Lemma aget_some idx K a x b :
  (∀ i, i ∈ a ++ b → K i ≠ K x) →
  aget (absOf idx K (a ++ x :: b)) (K x) = Some (eidAt idx x) ∧ adel (absOf idx K (a ++ x :: b)) (K x) = absOf idx K (a ++ b).
Proof.
  intros Hk. induction a as [|i a IH]; cbn [app absOf map aget adel].
  - fold (absOf idx K b). rewrite decide_True by done. split; [done|]. unfold adel. rewrite filter_cons, decide_False by (intros H; by apply H).
    apply (aget_none idx K b (K x)). intros i Hi. by apply Hk.
  - destruct IH as [IH1 IH2]; [intros j Hj; apply Hk; by right|]. fold (absOf idx K (a ++ x :: b)) (absOf idx K (a ++ b)).
    rewrite decide_False by (apply Hk; left). split; [done|]. unfold adel in *. rewrite filter_cons, decide_True by (apply Hk; left). by rewrite IH2.
Qed.

Lemma order_split idx order K held i :
  ainv idx order K held → i ∈ order →
  ∃ a b, order = a ++ i :: b ∧ (∀ j, j ∈ a ++ b → K j ≠ K i) ∧ i :: a ++ b ≡ₚ order.
Proof.
  intros Hi (a&b&->)%list_elem_of_split. exists a, b. split; [done|]. split; [|apply Permutation_middle].
  pose proof (dll_nodup _ _ _ _ (ai_dll _ _ _ _ Hi)) as (_&Hd&Hb)%NoDup_app. apply NoDup_cons in Hb as [Hib _].
  intros j Hj E. apply (t_keys _ _ _ _ _ (ai_tbl _ _ _ _ Hi)) in E; [|apply elem_of_app in Hj as [?|?]; apply elem_of_app; [by left|right; by right]|apply elem_of_app; right; left].
  subst j. apply elem_of_app in Hj as [Hj|Hj]; [apply (Hd i Hj); left|done].
Qed.

(** ** Operations *)

Definition small (idx : Index) : Prop :=
  Z.of_nat (length (slots idx)) < 2 ^ 30 ∧ Z.of_nat (length (arena idx)) < 2 ^ 31 ∧ Z.of_nat (length (recs idx)) < 2 ^ 31 - 1
  ∧ maxBytes idx < 2 ^ 31.

(** What bounds them: the table and the records are bounded by the budget, the
    arena by the bytes written since it was compacted. *)
Definition sized (idx : Index) (A : Z) : Prop :=
  Z.of_nat (length (slots idx)) ≤ 2 ^ 28 ∧ Z.of_nat (length (recs idx)) ≤ 2 ^ 26 ∧ Z.of_nat (length (arena idx)) ≤ A
  ∧ maxBytes idx ≤ A ∧ A < 2 ^ 31.

Lemma sized_small idx A : sized idx A → small idx.
Proof. unfold sized, small. lia. Qed.

Definition sizes (idx : Index) : nat * nat * nat * Z := (length (slots idx), length (recs idx), length (arena idx), maxBytes idx).

Lemma sized_same idx idx' A : sizes idx' = sizes idx → sized idx A → sized idx' A.
Proof. unfold sizes, sized. intros [= -> -> -> ->]. done. Qed.

Lemma find_ainv idx order K held aid val :
  ainv idx order K held → small idx → found idx order K (aidBytes aid ++ val) (findSlot idx aid val (fnv aid val)).
Proof.
  intros Hi (Hs&_). pose proof (ai_taken _ _ _ _ Hi). pose proof (ai_room _ _ _ _ Hi).
  apply findSlot_spec; [apply Hi|apply Hi|lia|lia].
Qed.

Lemma nlive_zero idx order K held : ainv idx order K held → nlive idx = 0 → order = [].
Proof. intros Hi E. rewrite (ai_nlive _ _ _ _ Hi) in E. destruct order; [done|]. cbn in E. lia. Qed.

Lemma ainv_stats idx order K held h m e r : ainv idx order K held → ainv (withStats idx h m e r) order K held.
Proof. intros []. by constructor. Qed.
(** [strings.Contains] of one byte. *)
Definition containsByte (c : Z) (s : bytes) : bool := existsb (Z.eqb c) s.

Definition NormalizeAttr (name : bytes) : res bytes :=
  match name with
  | 58 :: rest =>
      if negb (containsByte 47 name) then Err "attribute keyword must be namespaced" else Ok rest
  | _ =>
      if containsByte 46 name && negb (containsByte 47 name)
      then Ok (map (fun c => if c =? 46 then 47 else c) name)
      else if containsByte 47 name then Ok name
      else Err "attribute name must include namespace"
  end.

(** A Go map to [bool] that only holds [true] is a set. [partitions] gives the
    next sequence number of each partition. *)
Record Resolver : Type := mkResolver {
  attrs : gmap bytes Z;
  attrsRev : gmap Z bytes;
  nextAid : Z;
  partitions : gmap Z Z;
  partitionNames : gmap bytes Z;
  nextCustomPartition : Z;
  cardinality : gset Z;
  declared : gset Z;
  valueTypes : gmap Z Z;
  uniqueAttrs : gset Z;
  indexedAttrs : gset Z;
  AttrDeclOrder : list bytes;
  PartDeclOrder : list bytes;
}.

Section updates.
Implicit Types r : Resolver.

Definition withName r (name : bytes) (aid : Z) : Resolver :=
  mkResolver (<[name := aid]> (attrs r)) (<[aid := name]> (attrsRev r)) (nextAid r) (partitions r) (partitionNames r)
    (nextCustomPartition r) (cardinality r) (declared r) (valueTypes r) (uniqueAttrs r) (indexedAttrs r)
    (AttrDeclOrder r) (PartDeclOrder r).
Definition withNextAid r (n : Z) : Resolver :=
  mkResolver (attrs r) (attrsRev r) n (partitions r) (partitionNames r) (nextCustomPartition r) (cardinality r)
    (declared r) (valueTypes r) (uniqueAttrs r) (indexedAttrs r) (AttrDeclOrder r) (PartDeclOrder r).
Definition withPartitions r (ps : gmap Z Z) : Resolver :=
  mkResolver (attrs r) (attrsRev r) (nextAid r) ps (partitionNames r) (nextCustomPartition r) (cardinality r)
    (declared r) (valueTypes r) (uniqueAttrs r) (indexedAttrs r) (AttrDeclOrder r) (PartDeclOrder r).
Definition withPartName r (name : bytes) (p next : Z) (order : list bytes) : Resolver :=
  mkResolver (attrs r) (attrsRev r) (nextAid r) (partitions r) (<[name := p]> (partitionNames r)) next (cardinality r)
    (declared r) (valueTypes r) (uniqueAttrs r) (indexedAttrs r) (AttrDeclOrder r) order.
Definition withCardinality r (c : gset Z) : Resolver :=
  mkResolver (attrs r) (attrsRev r) (nextAid r) (partitions r) (partitionNames r) (nextCustomPartition r) c
    (declared r) (valueTypes r) (uniqueAttrs r) (indexedAttrs r) (AttrDeclOrder r) (PartDeclOrder r).
Definition withDeclared r (aid vt : Z) : Resolver :=
  mkResolver (attrs r) (attrsRev r) (nextAid r) (partitions r) (partitionNames r) (nextCustomPartition r) (cardinality r)
    ({[aid]} ∪ declared r) (<[aid := vt]> (valueTypes r)) (uniqueAttrs r) (indexedAttrs r) (AttrDeclOrder r) (PartDeclOrder r).
Definition withUnique r (u : gset Z) : Resolver :=
  mkResolver (attrs r) (attrsRev r) (nextAid r) (partitions r) (partitionNames r) (nextCustomPartition r) (cardinality r)
    (declared r) (valueTypes r) u (indexedAttrs r) (AttrDeclOrder r) (PartDeclOrder r).
Definition withIndexed r (i : gset Z) : Resolver :=
  mkResolver (attrs r) (attrsRev r) (nextAid r) (partitions r) (partitionNames r) (nextCustomPartition r) (cardinality r)
    (declared r) (valueTypes r) (uniqueAttrs r) i (AttrDeclOrder r) (PartDeclOrder r).
Definition withOrder r (o : list bytes) : Resolver :=
  mkResolver (attrs r) (attrsRev r) (nextAid r) (partitions r) (partitionNames r) (nextCustomPartition r) (cardinality r)
    (declared r) (valueTypes r) (uniqueAttrs r) (indexedAttrs r) o (PartDeclOrder r).

(** *** The bootstrap schema *)

Definition bootstrapValueType (name : bytes) : Z :=
  if bool_decide (name = bs "db/ident") || bool_decide (name = bs "db.part/id") then DbTypeString
  else if bool_decide (name = bs "db/txInstant") then DbTypeInstant
  else if bool_decide (name = bs "db/isComponent") || bool_decide (name = bs "db/index")
       || bool_decide (name = bs "db/fulltext") || bool_decide (name = bs "db/noHistory") then DbTypeBoolean
  else if has_prefix name (bs "db.type/") then DbTypeLong
  else DbTypeRef.

Definition bootstrapName r (s : bytes * Z) : Resolver :=
  let r := withName r s.1 s.2 in
  let r := mkResolver (attrs r) (attrsRev r) (nextAid r) (partitions r) (partitionNames r) (nextCustomPartition r)
             (cardinality r) ({[s.2]} ∪ declared r) (valueTypes r) (uniqueAttrs r) (indexedAttrs r) (AttrDeclOrder r)
             (PartDeclOrder r) in
  if s.2 >=? nextAid r then withNextAid r (u32 (s.2 + 1)) else r.

Definition bootstrapTypes (vts : gmap Z Z) : gmap Z Z :=
  fold_left (fun m s => match m !! s.2 with Some _ => m | None => <[s.2 := bootstrapValueType s.1]> m end) BootstrapSchema vts.

Definition NewResolver : Resolver :=
  let r := fold_left bootstrapName BootstrapSchema
             (mkResolver ∅ ∅ 1 ∅ ∅ firstCustomPartition ∅ ∅ ∅ ∅ ∅ [] []) in
  mkResolver (attrs r) (attrsRev r) (nextAid r)
    {[PartDb := BootstrapFirstUserID; PartTx := 1; PartUser := 1]}
    {[bs "db.part/db" := PartDb; bs "db.part/tx" := PartTx; bs "db.part/user" := PartUser]}
    (nextCustomPartition r) (cardinality r) (declared r)
    (bootstrapTypes {[DbValueTypeAid := DbTypeRef; DbCardinalityAid := DbTypeRef; DbUniqueAid := DbTypeRef;
                      DbIdentAid := DbTypeString; DbPartIDAid := DbTypeLong; DbTxInstantAid := DbTypeInstant]})
    (uniqueAttrs r) {[DbIdentAid]} [] [].

(** *** Allocation *)

Definition allocateInPartitionLocked r (partitionID : Z) : res (Z * Resolver) :=
  match partitions r !! partitionID with
  | None => Err "unknown partition"
  | Some seq => Ok (MakeEntityID partitionID seq, withPartitions r (<[partitionID := i64 (seq + 1)]> (partitions r)))
  end.
Definition AllocateInPartition r (partitionID : Z) : res (Z * Resolver) := allocateInPartitionLocked r partitionID.
Definition AllocateEntityID r : res (Z * Resolver) := allocateInPartitionLocked r PartUser.
Definition AllocateSchemaID r : res (Z * Resolver) := allocateInPartitionLocked r PartDb.

Definition PartitionIDFor r (name : bytes) : option Z := partitionNames r !! name.

Definition DeclarePartition r (name : bytes) : Z * Resolver :=
  match partitionNames r !! name with
  | Some p => (p, r)
  | None =>
      let p := nextCustomPartition r in
      let r := withPartitions r (<[p := 1]> (partitions r)) in
      (p, withPartName r name p (u64 (nextCustomPartition r + 1)) (PartDeclOrder r ++ [name]))
  end.

Definition RegisterPartition r (name : bytes) (partitionID : Z) : Resolver :=
  match partitionNames r !! name with
  | Some _ => r
  | None =>
      let r := match partitions r !! partitionID with
               | Some _ => r
               | None => withPartitions r (<[partitionID := 1]> (partitions r))
               end in
      let next := if (partitionID >=? firstCustomPartition) && (partitionID >=? nextCustomPartition r)
                  then u64 (partitionID + 1) else nextCustomPartition r in
      withPartName r name partitionID next (PartDeclOrder r)
  end.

■ ■ ■ ■ ■

EXERCISE DETAILS
Search the material above for the word "withPartName", then copy each line that holds it.

WRITTEN RESPONSE
Definition withPartName r (name : bytes) (p next : Z) (order : list bytes) : Resolver :=
      (p, withPartName r name p (u64 (nextCustomPartition r + 1)) (PartDeclOrder r ++ [name]))
      withPartName r name partitionID next (PartDeclOrder r)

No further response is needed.